*** Opening of The records ***

(** A threat record as the engine reads it.  [dataType] and
    [dateDetected] may be absent. *)
Record threat := {
  platform : string;
  username : string;
  engagement : Q;
  riskLevel : string;
  dataType : option string;
  dateDetected : option string;
}.

Definition riskScores : obj Q :=
  [ ("critical", 40); ("high", 30); ("medium", 20); ("low", 10) ]%Q.

Definition platformReachFactors : obj Q :=
  [ ("github", 15 # 10); ("twitter", 13 # 10); ("reddit", 12 # 10);
    ("linkedin", 11 # 10); ("darkweb", 2); ("facebook", 1);
    ("instagram", 8 # 10) ]%Q.

Definition sensitiveDataTypes : list string :=
  [ "API Keys"; "Customer Records"; "Financial Data"; "Database Schema" ].

(** [threat.dataType && sensitiveDataTypes.some(dt => threat.dataType.includes(dt))] *)
Definition is_sensitive (dataType : option string) : bool :=
  match dataType with
  | Some d =>
      truthy_str dataType && existsb (λ dt, includes d dt) sensitiveDataTypes
  | None => false
  end.

Definition calculateThreatScore (t : threat) : Z :=
  let score := 0%Q in
  let score := (score + or_else (obj_get riskScores (riskLevel t)) 0)%Q in
  let engagementScore := Qmin (engagement t / 1000 * 20) 20 in
  let score := (score + engagementScore)%Q in
  let platformFactor :=
    or_else (obj_get platformReachFactors (toLowerCase (platform t))) 1 in
  let score := (score * platformFactor)%Q in
  let score := if is_sensitive (dataType t) then (score + 15)%Q else score in
  Z.min (round_Q score) 100.

(** *** Correlations *)

Inductive correlation :=
| MULTI_PLATFORM_EXPOSURE (dataType : string)
    (affectedPlatforms : list string) (instanceCount : nat)
    (description : string)
| REPEAT_OFFENDER (username : string) (threatCount : nat)
    (platforms : list string) (description : string).

(** [if (!m[k]) m[k] = []; m[k].push(t)] *)
Definition group_push (m : obj (list threat)) (k : string) (t : threat)
  : obj (list threat) :=
  let m := if bool_decide (obj_get m k = None) then obj_set m k [] else m in
  obj_set m k (default [] (obj_get m k) ++ [t]).

Definition identifyCorrelations (threats : list threat) : list correlation :=
  let correlations := [] in
  let dataTypeMap :=
    fold_left
      (λ dataTypeMap t,
         match dataType t with
         | Some d =>
             if truthy_str (dataType t) then group_push dataTypeMap d t
             else dataTypeMap
         | None => dataTypeMap
         end)
      threats [] in
  let correlations :=
    fold_left
      (λ correlations '(dataType, threatList),
         if (1 <? List.length threatList)%nat then
           let platforms := distinct (map platform threatList) in
           if (1 <? List.length platforms)%nat then
             correlations
               ++ [ MULTI_PLATFORM_EXPOSURE dataType platforms
                      (List.length threatList)
                      (String.concat ""
                         [ dataType; " exposed across ";
                           pretty (List.length platforms); " platforms" ]) ]
           else correlations
         else correlations)
      (obj_entries dataTypeMap) correlations in
  let userMap :=
    fold_left (λ userMap t, group_push userMap (username t) t) threats [] in
  let correlations :=
    fold_left
      (λ correlations '(username, threatList),
         if (1 <? List.length threatList)%nat then
           correlations
             ++ [ REPEAT_OFFENDER username (List.length threatList)
                    (distinct (map platform threatList))
                    (String.concat ""
                       [ "User "; username; " involved in ";
                         pretty (List.length threatList);
                         " threat incidents" ]) ]
         else correlations)
      (obj_entries userMap) correlations in
  correlations.

(** *** Overall risk *)

Inductive overall := LOW | MEDIUM | HIGH | CRITICAL.

Record action_item := {
  priority : nat;
  action : string;
  action_timeframe : string;
  owner : string;
}.

Definition push_if {A} (b : bool) (x : A) (l : list A) : list A :=
  if b then l ++ [x] else l.

Definition has_type (sub : string) (t : threat) : bool :=
  match dataType t with
  | Some d => truthy_str (dataType t) && includes d sub
  | None => false
  end.

Definition getImmediateActions (threats : list threat) : list action_item :=
  let actions := [] in
  let actions :=
    push_if (existsb (has_type "API") threats)
      {| priority := 1; action := "Revoke all exposed API keys";
         action_timeframe := "IMMEDIATE"; owner := "Security Team" |}
      actions in
  let actions :=
    push_if (existsb (has_type "Customer") threats)
      {| priority := 2; action := "Initiate customer breach notification";
         action_timeframe := "24 hours"; owner := "Legal/PR" |}
      actions in
  let viralThreats :=
    List.filter (λ t, negb (Qle_bool (engagement t) 5000)) threats in
  let actions :=
    push_if (0 <? List.length viralThreats)%nat
      {| priority := 3; action := "Launch crisis communication response";
         action_timeframe := "4 hours"; owner := "Communications" |}
      actions in
  let actions :=
    push_if (existsb (λ t, String.eqb (platform t) "Dark Web") threats)
      {| priority := 1; action := "Engage dark web monitoring specialists";
         action_timeframe := "IMMEDIATE"; owner := "Threat Intelligence" |}
      actions in
  sort (λ a b, Z.of_nat (priority a) - Z.of_nat (priority b))%Z actions.

Record risk_assessment := {
  level : overall;
  score : num;
  maxScore : num;
  riskFactors : list string;
  immediateActions : list action_item;
}.

Definition critical_count (threats : list threat) : nat :=
  List.length (List.filter (λ t, String.eqb (riskLevel t) "critical") threats).

Definition assessOverallRisk (threats : list threat) : risk_assessment :=
  let scores := map calculateThreatScore threats in
  let avgScore :=
    div (fold_left Z.add scores 0%Z) (Z.of_nat (List.length scores)) in
  let maxScore := max_of scores in
  let criticalCount := critical_count threats in
  let overallRisk :=
    if ge maxScore 80 || (5 <=? criticalCount)%nat then CRITICAL
    else if ge avgScore 60 || (2 <=? criticalCount)%nat then HIGH
    else if ge avgScore 40 then MEDIUM
    else LOW in
  {| level := overallRisk;
     score := round avgScore;
     maxScore := round maxScore;
     riskFactors :=
       [ String.append (pretty criticalCount) " critical threats detected";
         String.concat ""
           [ "Average threat score: "; show (round avgScore); "/100" ];
         String.concat ""
           [ "Maximum threat score: "; show (round maxScore); "/100" ];
         String.append "Total unique platforms affected: "
           (pretty (List.length (distinct (map platform threats)))) ];
     immediateActions := getImmediateActions threats |}.

(** *** Report *)

Record summary := {
  totalThreats : nat;
  criticalCount : nat;
  highCount : nat;
  uniquePlatforms : nat;
  uniqueDataTypes : nat;
  averageThreatScore : num;
}.

Definition summarize (threats : list threat) : summary :=
  {| totalThreats := List.length threats;
     criticalCount := critical_count threats;
     highCount :=
       List.length
         (List.filter (λ t, String.eqb (riskLevel t) "high") threats);
     uniquePlatforms := List.length (distinct (map platform threats));
     uniqueDataTypes := List.length (distinct (map dataType threats));
     averageThreatScore :=
       round
         (div (fold_left (λ sum t, sum + calculateThreatScore t)%Z threats 0%Z)
              (Z.of_nat (List.length threats))) |}.

Record ranked_threat := {
  rank : nat;
  ranked : threat;
  threatScore : Z;
}.

Definition identifyTopThreats (threats : list threat) (limit : nat)
  : list ranked_threat :=
  let scored := map (λ t, (t, calculateThreatScore t)) threats in
  let sorted := sort (λ a b, b.2 - a.2)%Z scored in
  imap (λ index ts,
          {| rank := index + 1; ranked := ts.1; threatScore := ts.2 |})
       (take limit sorted).

Record platform_tally := { count : nat; totalScore : Z }.
Record type_tally := { type_count : nat; type_platforms : list string }.

(** The tallies by hour and by day of the week, which read the host's
    time zone through [Date], are left out. *)
Record patterns := {
  byPlatform : obj platform_tally;
  byDataType : obj type_tally;
  byRiskLevel : obj nat;
  correlations : list correlation;
}.

Definition analyzeThreatPatterns (threats : list threat) : patterns :=
  let '(byPlatform, byDataType, byRiskLevel) :=
    fold_left
      (λ '(byPlatform, byDataType, byRiskLevel) t,
         let tally :=
           default {| count := 0; totalScore := 0 |}
                   (obj_get byPlatform (platform t)) in
         let byPlatform :=
           obj_set byPlatform (platform t)
             {| count := count tally + 1;
                totalScore := totalScore tally + calculateThreatScore t |} in
         let byDataType :=
           match dataType t with
           | Some d =>
               if truthy_str (dataType t) then
                 let tally :=
                   default {| type_count := 0; type_platforms := [] |}
                           (obj_get byDataType d) in
                 obj_set byDataType d
                   {| type_count := type_count tally + 1;
                      type_platforms :=
                        set_add (type_platforms tally) (platform t) |}
               else byDataType
           | None => byDataType
           end in
         let byRiskLevel :=
           obj_set byRiskLevel (riskLevel t)
             (default 0%nat (obj_get byRiskLevel (riskLevel t)) + 1)%nat in
         (byPlatform, byDataType, byRiskLevel))
      threats ([], [], []) in
  {| byPlatform := byPlatform;
     byDataType := byDataType;
     byRiskLevel := byRiskLevel;
     correlations := identifyCorrelations threats |}.

Record checklist := { within : string; actions : list string }.

Definition generateActionItems : list checklist :=
  [ {| within := "IMMEDIATE (0-2 hours)";
       actions :=
         [ "Alert security operations center (SOC)";
           "Notify CISO and executive leadership";
           "Begin threat intelligence assessment";
           "Prepare crisis communication template" ] |};
    {| within := "SHORT-TERM (2-24 hours)";
       actions :=
         [ "Conduct full damage assessment";
           "Identify all affected systems and data";
           "Begin incident response procedures";
           "Activate external incident response teams if needed";
           "Prepare customer/stakeholder notification" ] |};
    {| within := "MEDIUM-TERM (1-7 days)";
       actions :=
         [ "Complete root cause analysis";
           "Implement temporary mitigations";
           "Execute customer notification campaign";
           "File incident reports with regulators if required";
           "Update security posture" ] |} ].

*** Close of The records ***

Instructions to follow:
Search the material for the string "then" and show every line that has it.

Result of the exercise:
  let score := if is_sensitive (dataType t) then (score + 15)%Q else score in
  let m := if bool_decide (obj_get m k = None) then obj_set m k [] else m in
             if truthy_str (dataType t) then group_push dataTypeMap d t
         if (1 <? List.length threatList)%nat then
           if (1 <? List.length platforms)%nat then
         if (1 <? List.length threatList)%nat then
  if b then l ++ [x] else l.
    if ge maxScore 80 || (5 <=? criticalCount)%nat then CRITICAL
    else if ge avgScore 60 || (2 <=? criticalCount)%nat then HIGH
    else if ge avgScore 40 then MEDIUM
               if truthy_str (dataType t) then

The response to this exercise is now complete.